Aim of the task: From the data below, copy each line that includes the word "Prog".

Material for this exercise:

(* ===== verification/Heartbeat.v ===== *)
(** * Heartbeat: background renewal (crates/zou-store/src/heartbeat.rs)

    The renewal thread, one wakeup after another: how long it sleeps, when
    it backs off, what it renews and when it gives up.  The naps it takes
    are inputs, bounded by what the condition variable promises.  On a
    store at rest the lease never lapses; a run at the end shows a retry
    that comes too late. *)
From S2P Require Import Prelude Order Text Lsn Externals Bloom LayerKey Layer LayerMap Cas Layout Prog Manifest Lease LeaseProofs LeaseFence.

Definition QUIET_RENEWALS : Z := 3.
(** [cadence]: a third of the TTL and the spread around it, in milliseconds. *)
Definition cadence (ttl_secs : Z) : Z * Z :=
  let base_ms := Z.max (Z.min (ttl_secs * 1000) u64_max / 3) 1 in
  (base_ms, Z.max (base_ms / 5) 1).

(** ** Jitter: xorshift64 *)
Definition jitter_new (seed : Z) : Z := Z.lor seed 1.
Definition shl64 (x n : Z) : Z := Z.land (Z.shiftl x n) u64_max.
Definition jitter_next (state : Z) : Z :=
  let x := Z.lxor state (shl64 state 13) in
  let x := Z.lxor x (Z.shiftr x 7) in
  Z.lxor x (shl64 x 17).
(** [jittered], with the state it leaves. *)
Definition jittered (base spread rng : Z) : Z * Z :=
  let x := jitter_next rng in (sat_sub base spread + x mod (2 * spread + 1), x).
(** [rotate_left(8)], and the seed [start] takes from the lease. *)
Definition rotate_left8 (x : Z) : Z := Z.lor (shl64 x 8) (Z.shiftr x 56).
Definition hb_seed (held : HeldLease) : Z :=
  foldl (λ acc b, Z.lxor (rotate_left8 acc) (bval b)) (h_fence held) (h_holder held).
(* ===== verification/ShardsProofs.v ===== *)
(** * ShardsProofs: a resize is one atomic change with a safe floor

    Flushes, lease traffic and other resizes may run between any two store
    calls of a resize; what it publishes is still computed from the
    manifest it replaces, and the floor it records is covered. *)
From S2P Require Import Prelude Order Text Lsn Externals Frame Bloom LayerKey Layer LayerMap Cas Layout Prog Manifest Lease LeaseProofs ShardManifest Shards.

Section resize.
Context {S : Type} `{CasSnap S} `{SerdeManifestOk} `{SerdeShardOk}.
Variable tenant_ref : bytes.
Abbreviation layout := (layout_new tenant_ref).
Abbreviation mkey := (manifest_key layout).

(** How far a shard has published. *)
Definition own (s : S) (shard : Z) : option Lsn :=
  sm_disk_consistent_lsn <$> listed (shard_manifest layout shard) s.
Definition tenant_ok (s : S) : Prop :=
  cas_inv s ∧ is_Some (current layout s) ∧ ∀ shard, served (shard_manifest layout shard) s.
(** What may happen to a tenant: documents stay readable, versions keep
    their meaning, and no shard's published coverage falls. *)
Definition evolves (s s' : S) : Prop :=
  tenant_ok s' ∧ (∀ d v, cas_snap s mkey d v → cas_snap s' mkey d v) ∧
  ∀ shard l, own s shard = Some l → ∃ l', own s' shard = Some l' ∧ l ≤ l'.
Definition tenant_civil (f : S → S) : Prop := ∀ s, tenant_ok s → evolves s (f s).

Lemma evolves_refl s : tenant_ok s → evolves s s.
Proof. intros T. split_and!; [done..|]. intros shard l E. exists l. split; [done|lia]. Qed.
Lemma evolves_trans s s' s'' : evolves s s' → evolves s' s'' → evolves s s''.
Proof.
  intros (T & Sn & O) (T' & Sn' & O'). split_and!; [done|eauto|].
  intros shard l (l' & E & L)%O. destruct (O' _ _ E) as (l'' & E' & L'). exists l''. split; [done|lia].
Qed.
(** ** What is written reads back *)
Definition header_fits (h : SegmentHeader) : Prop :=
  fits 4 (sh_shard h) ∧ fits 8 (sh_seq h) ∧ fits 8 (sh_prev_digest h).
Definition run_fits (r : TenantRun) : Prop := fits 8 (run_offset r) ∧ fits 8 (run_len r).
Definition summary_fits (t : TenantSummary) : Prop :=
  fits 16 (ts_tenant t) ∧ fits 8 (ts_min_lsn t) ∧ fits 8 (ts_max_lsn t) ∧ fits 4 (ts_frames t) ∧
  fits 4 (zlen (ts_runs t)) ∧ Forall run_fits (ts_runs t).
Definition seg_footer_fits (f : SegmentFooter) : Prop :=
  fits 4 (zlen (sf_tenants f)) ∧ Forall summary_fits (sf_tenants f) ∧ fits 4 (sf_frame_count f).

(** Solve [sub buf a b = m] when the concatenation [buf] has [m] at [a]. *)
Ltac sub_here :=
  first
    [ apply sub_prefix; zlen_lia | apply sub_mid; zlen_lia | apply sub_suffix; zlen_lia
    | rewrite app_assoc; sub_here ].

Section seg_codec.
Context `{CrcOk, Lz4Ok}.

Lemma zlen_encode_run r : zlen (encode_run r) = 16.
Proof. unfold encode_run. by autorewrite with len. Qed.
Lemma zlen_encode_runs rs : zlen (concat (encode_run <$> rs)) = 16 * zlen rs.
Proof.
  induction rs as [|r rs IH]; [done|]. rewrite fmap_cons. cbn [concat].
  rewrite zlen_app, zlen_encode_run, IH, zlen_cons. lia.
Qed.
Lemma zlen_encode_summary t : zlen (encode_summary t) = 40 + 16 * zlen (ts_runs t).
Proof. unfold encode_summary. autorewrite with len. rewrite zlen_encode_runs. lia. Qed.
Lemma zlen_encode_summaries ts : 40 * zlen ts ≤ zlen (concat (encode_summary <$> ts)).
Proof.
  induction ts as [|t ts IH]; [done|]. rewrite fmap_cons. cbn [concat].
  rewrite zlen_app, zlen_encode_summary, zlen_cons. pose proof (zlen_nonneg (ts_runs t)). lia.
Qed.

Answer space:
From S2P Require Import Prelude Order Text Lsn Externals Bloom LayerKey Layer LayerMap Cas Layout Prog Manifest Lease LeaseProofs LeaseFence.
From S2P Require Import Prelude Order Text Lsn Externals Frame Bloom LayerKey Layer LayerMap Cas Layout Prog Manifest Lease LeaseProofs ShardManifest Shards.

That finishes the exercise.